◆ Exercise brief: Line filter on the word "Overlap": copy each matching line from the entries.

[Records from a dataset]
--- START ---

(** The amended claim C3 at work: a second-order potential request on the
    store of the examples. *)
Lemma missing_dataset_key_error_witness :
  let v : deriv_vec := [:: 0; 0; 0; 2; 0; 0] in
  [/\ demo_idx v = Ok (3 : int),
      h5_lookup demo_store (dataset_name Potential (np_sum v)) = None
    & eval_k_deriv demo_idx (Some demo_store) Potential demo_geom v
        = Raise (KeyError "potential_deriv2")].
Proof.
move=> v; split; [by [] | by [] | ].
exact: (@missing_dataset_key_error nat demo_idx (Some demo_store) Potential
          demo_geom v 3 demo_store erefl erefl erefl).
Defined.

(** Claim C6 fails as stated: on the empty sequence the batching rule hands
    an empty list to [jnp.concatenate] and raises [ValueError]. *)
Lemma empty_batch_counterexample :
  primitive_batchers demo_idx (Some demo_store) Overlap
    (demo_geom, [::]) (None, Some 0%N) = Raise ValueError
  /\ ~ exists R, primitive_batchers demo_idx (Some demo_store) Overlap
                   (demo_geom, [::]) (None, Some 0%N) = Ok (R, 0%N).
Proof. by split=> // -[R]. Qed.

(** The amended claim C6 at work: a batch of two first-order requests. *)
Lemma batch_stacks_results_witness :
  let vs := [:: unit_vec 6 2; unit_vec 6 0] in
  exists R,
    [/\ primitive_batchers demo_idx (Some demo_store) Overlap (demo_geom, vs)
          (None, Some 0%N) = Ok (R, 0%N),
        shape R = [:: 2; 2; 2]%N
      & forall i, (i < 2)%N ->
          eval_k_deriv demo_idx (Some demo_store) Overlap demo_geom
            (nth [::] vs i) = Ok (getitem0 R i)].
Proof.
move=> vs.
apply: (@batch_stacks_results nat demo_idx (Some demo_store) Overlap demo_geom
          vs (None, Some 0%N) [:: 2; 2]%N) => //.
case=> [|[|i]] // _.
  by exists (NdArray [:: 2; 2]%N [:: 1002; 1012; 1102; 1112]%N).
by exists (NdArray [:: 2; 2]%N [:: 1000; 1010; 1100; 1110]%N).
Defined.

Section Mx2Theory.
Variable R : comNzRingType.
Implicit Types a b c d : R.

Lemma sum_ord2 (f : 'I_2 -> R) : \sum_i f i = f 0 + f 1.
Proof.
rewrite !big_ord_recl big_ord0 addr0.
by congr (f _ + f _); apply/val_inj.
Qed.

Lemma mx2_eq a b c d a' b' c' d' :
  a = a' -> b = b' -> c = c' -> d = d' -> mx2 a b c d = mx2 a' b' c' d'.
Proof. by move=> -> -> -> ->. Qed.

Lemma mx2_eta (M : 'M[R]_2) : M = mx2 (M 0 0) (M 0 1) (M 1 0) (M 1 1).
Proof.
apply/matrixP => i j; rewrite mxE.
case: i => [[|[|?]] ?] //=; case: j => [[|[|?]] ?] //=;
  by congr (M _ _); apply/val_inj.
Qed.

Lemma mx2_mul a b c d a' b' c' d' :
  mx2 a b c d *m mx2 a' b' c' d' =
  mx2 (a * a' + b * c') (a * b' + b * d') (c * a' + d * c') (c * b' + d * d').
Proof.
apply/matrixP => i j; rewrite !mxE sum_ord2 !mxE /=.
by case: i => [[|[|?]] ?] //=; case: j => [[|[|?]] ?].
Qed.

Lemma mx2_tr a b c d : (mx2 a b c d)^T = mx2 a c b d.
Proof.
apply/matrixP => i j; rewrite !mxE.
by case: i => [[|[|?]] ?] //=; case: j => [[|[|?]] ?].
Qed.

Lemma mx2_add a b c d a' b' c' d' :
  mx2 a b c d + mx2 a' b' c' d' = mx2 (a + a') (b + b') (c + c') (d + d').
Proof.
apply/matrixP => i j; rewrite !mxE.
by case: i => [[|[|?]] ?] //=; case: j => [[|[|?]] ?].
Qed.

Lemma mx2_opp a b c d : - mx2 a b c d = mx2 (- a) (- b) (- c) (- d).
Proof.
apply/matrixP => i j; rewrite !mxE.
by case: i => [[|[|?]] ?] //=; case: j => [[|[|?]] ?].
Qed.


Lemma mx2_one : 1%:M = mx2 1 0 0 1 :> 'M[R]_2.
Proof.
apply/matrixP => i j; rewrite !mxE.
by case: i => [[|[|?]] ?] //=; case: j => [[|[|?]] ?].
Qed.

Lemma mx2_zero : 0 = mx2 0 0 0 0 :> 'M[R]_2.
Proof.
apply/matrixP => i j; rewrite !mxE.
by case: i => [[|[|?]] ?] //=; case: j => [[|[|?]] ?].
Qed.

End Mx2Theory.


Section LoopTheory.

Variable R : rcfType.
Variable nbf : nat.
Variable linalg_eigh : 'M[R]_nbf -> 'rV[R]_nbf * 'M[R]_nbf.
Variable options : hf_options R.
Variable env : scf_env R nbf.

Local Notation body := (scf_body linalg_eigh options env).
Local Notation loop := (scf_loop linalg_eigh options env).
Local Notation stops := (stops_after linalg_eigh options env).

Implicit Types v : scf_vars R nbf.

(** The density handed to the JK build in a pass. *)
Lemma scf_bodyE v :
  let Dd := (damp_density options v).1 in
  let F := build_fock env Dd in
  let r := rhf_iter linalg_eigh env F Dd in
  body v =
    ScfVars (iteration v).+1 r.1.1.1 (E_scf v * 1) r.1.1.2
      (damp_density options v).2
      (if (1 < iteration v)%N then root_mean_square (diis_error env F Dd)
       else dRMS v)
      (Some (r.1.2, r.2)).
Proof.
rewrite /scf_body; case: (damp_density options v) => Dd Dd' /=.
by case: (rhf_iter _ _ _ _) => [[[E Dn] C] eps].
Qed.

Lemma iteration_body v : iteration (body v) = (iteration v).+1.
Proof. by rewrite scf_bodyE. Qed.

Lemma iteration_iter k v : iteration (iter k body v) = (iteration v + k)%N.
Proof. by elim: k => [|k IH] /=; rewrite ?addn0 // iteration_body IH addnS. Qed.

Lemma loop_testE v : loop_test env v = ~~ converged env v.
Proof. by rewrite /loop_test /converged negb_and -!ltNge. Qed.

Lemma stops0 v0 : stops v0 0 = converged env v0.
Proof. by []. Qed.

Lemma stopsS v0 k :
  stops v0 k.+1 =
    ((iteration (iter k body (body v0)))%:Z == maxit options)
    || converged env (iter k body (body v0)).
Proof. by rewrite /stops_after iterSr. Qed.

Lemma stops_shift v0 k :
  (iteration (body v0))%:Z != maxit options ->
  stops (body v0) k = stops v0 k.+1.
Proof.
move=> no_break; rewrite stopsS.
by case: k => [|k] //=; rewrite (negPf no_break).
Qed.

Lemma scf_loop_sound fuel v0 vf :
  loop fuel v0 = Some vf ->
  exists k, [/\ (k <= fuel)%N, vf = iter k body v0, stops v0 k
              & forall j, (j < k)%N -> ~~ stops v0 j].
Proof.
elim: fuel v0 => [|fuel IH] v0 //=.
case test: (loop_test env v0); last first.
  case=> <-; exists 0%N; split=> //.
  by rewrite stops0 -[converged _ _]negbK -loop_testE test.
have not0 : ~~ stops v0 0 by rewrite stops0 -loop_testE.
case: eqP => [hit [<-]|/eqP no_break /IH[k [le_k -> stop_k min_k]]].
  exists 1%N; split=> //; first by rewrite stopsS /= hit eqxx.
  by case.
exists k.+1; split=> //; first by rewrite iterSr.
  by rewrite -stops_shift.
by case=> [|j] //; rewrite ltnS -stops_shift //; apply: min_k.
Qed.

--- END ---

◆ Response:
  primitive_batchers demo_idx (Some demo_store) Overlap
  /\ ~ exists R, primitive_batchers demo_idx (Some demo_store) Overlap
    [/\ primitive_batchers demo_idx (Some demo_store) Overlap (demo_geom, vs)
          eval_k_deriv demo_idx (Some demo_store) Overlap demo_geom
apply: (@batch_stacks_results nat demo_idx (Some demo_store) Overlap demo_geom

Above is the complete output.